Notes from Web Performance Fundamentals v1 - Frontend Masters
9/15/2024
Teacher: Todd Gardner, TrackJS
Course Published: March 23, 2021
Overview
Todd walks us through why Google introduced new metrics for page ranking and how to build websites that nail them.
Why is performance important?
The data:
- every 1s improvement = >2% increase revenue
- 2.4s load = ~2% greater conversion rate
The cold hard facts:
- Google says so
- Search rankings are created based on performance
- Frustrated users don’t stick around
What does fast mean? Psychology of waiting
Wait time is subjective, perceived performance varies based on context:
- People want to start immediately
- Bored waits feel slower
- Anxious waits feel slower
- Unexplained waits feel slower
- Uncertain waits feel slower
- People will wait longer for value
Measuring web performance
Old way: Page load is antiquated because load was gamed. Techniques to lazy load flourished, i.e. paint as little as possible until after the load happens. New way: Web vitals- FCP, LCP, FID, CLS
First Contentful Paint (FCP) - time from empty to the initial rendered content, when user gets an indication that the page is loading
Largest Contentful Paint (LCP) - time until the user sees most of the page is ready
Cumulative Layout Shift (CLS) - distance of moving page elements during the lifetime of the page
First Input Delay (FID) - time between the user’s first interaction with the page and the execution of the event
Lighthouse - Chrome Dev Tools performance report generator
Lighthouse is relative to your local machine, so it’s not conclusive on what a random user would see but rather what a user like yourself would while interacting with the page.
√ clear storage
√ wipe cookies
√ simulate throttling (1x turndown of hardware)
√ Device - Desktop
√ Keep in the foreground while running report
Where should we measure performance?
Lab data - how site performs in best possible circumstance, like Lighthouse connecting to a development server, low signal, low noise
Synthetic data - your own servers test in a simulated environment, New Relic, Pingdom, and other tools help set up these tests, more signal, more noise
RUM (field data) - real user monitoring tool, lets developers see what actual users see, high signal, high noise, requestmetrics.com
- https://crux-compare.netlify.app/ - Chrome has been gathering performance data on sites for years and this app exposes that Chrome user data Web Vitals aggregated to a single point per month
- field averages can be misleading so percentiles are a better metric (p75 or 75% of users have a better experience than this)
- p95 - what the worst users experience
Improving web metrics
Web business objectives
- awareness
- retention
- conversion
- competition
Speed must be 20% faster than competition for users to notice
Some of the most import metrics for determining performance are actually business metrics like bounce rate or session time
- need to gather real data to test hypothesis
window.performance
window.performance
- - gets a list of timing entries that closely resemble the network tab of Chrome dev tools
performance.getEntries()
Capture perf data
It’s worth noting here that Todd wrote some wonderfully helpful spreadsheets that are only available through Frontend Masters that allow you to capture performance data via console.log() and copy and paste that data for easy visualization.
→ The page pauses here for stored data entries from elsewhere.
Record ScriptRequest := mkScript {
  sr_language : ScriptLanguage; sr_interpreter : option Interpreter; sr_source : ScriptSource; sr_input : value;
  sr_timeout_ns : N; sr_cwd : option string; sr_env : gmap string string
}.
Definition script_plain (l : ScriptLanguage) (source : string) (input : value) (timeout : N) (env : gmap string string)
    : ScriptRequest :=
  mkScript l None (InlineSource source) input timeout None env.
Definition request_program (r : ScriptRequest) : string :=
  match sr_interpreter r with Some chosen => it_program chosen | None => (language_program (sr_language r)).1 end.

Record ScriptCompletion := mkCompletion { sc_exit_code : Z; sc_stdout : string; sc_stderr : string }.
Record ScriptOutput := mkScriptOutput { sd_value : value; sd_stderr : string }.

(** The temporary directory, writing a file, [serde_json::to_vec], the decoding
    of output, and the child process of [DirectSpawner]. *)
Record ScriptEnv := mkScriptEnv {
  pe_tempdir : result string string;
  pe_write : string → string → result string unit;
  pe_encode : value → result string string;
  pe_lossy : string → string;
  pe_process : SpawnSpec → Process;
  pe_parse_json : string → option value
}.

Section Scripts.
Context (f : Fmt) (env : ScriptEnv) (state : SpawnerState).

Definition staged {A} (r : result string A) : result EngineError A :=
  match r with Ok a => Ok a | Err err => Err (refused_script err) end.

(** The launch a request comes to, and the spawner it goes through. *)
Definition stage (r : ScriptRequest) : result EngineError (Via * (SpawnSpec → result EngineError SpawnOutput) * SpawnSpec) :=
  let '(default_program, extension) := language_program (sr_language r) in
  let '(program, leading) := match sr_interpreter r with
                             | Some chosen => (it_program chosen, it_args chosen)
                             | None => (default_program, [])
                             end in
  let? dir := staged (pe_tempdir env) in
  let? script := match sr_source r with
                 | InlineSource source =>
                     let path := path_join dir ("script." +:+ extension) in
                     let? _ := staged (pe_write env path source) in Ok path
                 | FileSource path => Ok path
                 end in
  let input_path := path_join dir "input.json" in
  let? body := staged (pe_encode env (sr_input r)) in
  let? _ := staged (pe_write env input_path body) in
  let? spawner := current_spawner (pe_process env) state in
  Ok (spawner,
      mkSpawn program (leading ++ [script; input_path]) (sr_env r ∪ {[INPUT_ENV := input_path]})
        (default dir (sr_cwd r)) dir body (sr_timeout_ns r)).

(** The launches made (none or one) and the result. *)
Definition run_script_capture (r : ScriptRequest) : list (Via * SpawnSpec) * result EngineError ScriptCompletion :=
  match stage r with
  | Err e => ([], Err e)
  | Ok (via, spawn, spec) =>
      ([(via, spec)],
       let? output := spawn spec in
       Ok (mkCompletion (so_code output) (trim (pe_lossy env (so_out output))) (trim (pe_lossy env (so_err output)))))
  end.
- compare performance analytics against business data to find real-world issues
- CLS is often inversely correlated to session time
- the greater the layout shift, the faster the user leaves the page
- LCP is often inversely correlated to bounce rate
- “if it takes a long time for your page to load, then users are just going to leave”
- CLS is often inversely correlated to session time
These examples are not universal and it’s important to correlate your personal performance data to your business metrics.
How to improve perf?
Do fewer things
Improving First Contentful Paint (FCP)
Make your server quick. Size it correctly. Minimal processing. Proper bandwidth.
- smaller content size (HTML <80k, JPG/SVG ~1mb)
- compression
- shorter transmission distance (US east to west coast is 200-300ms)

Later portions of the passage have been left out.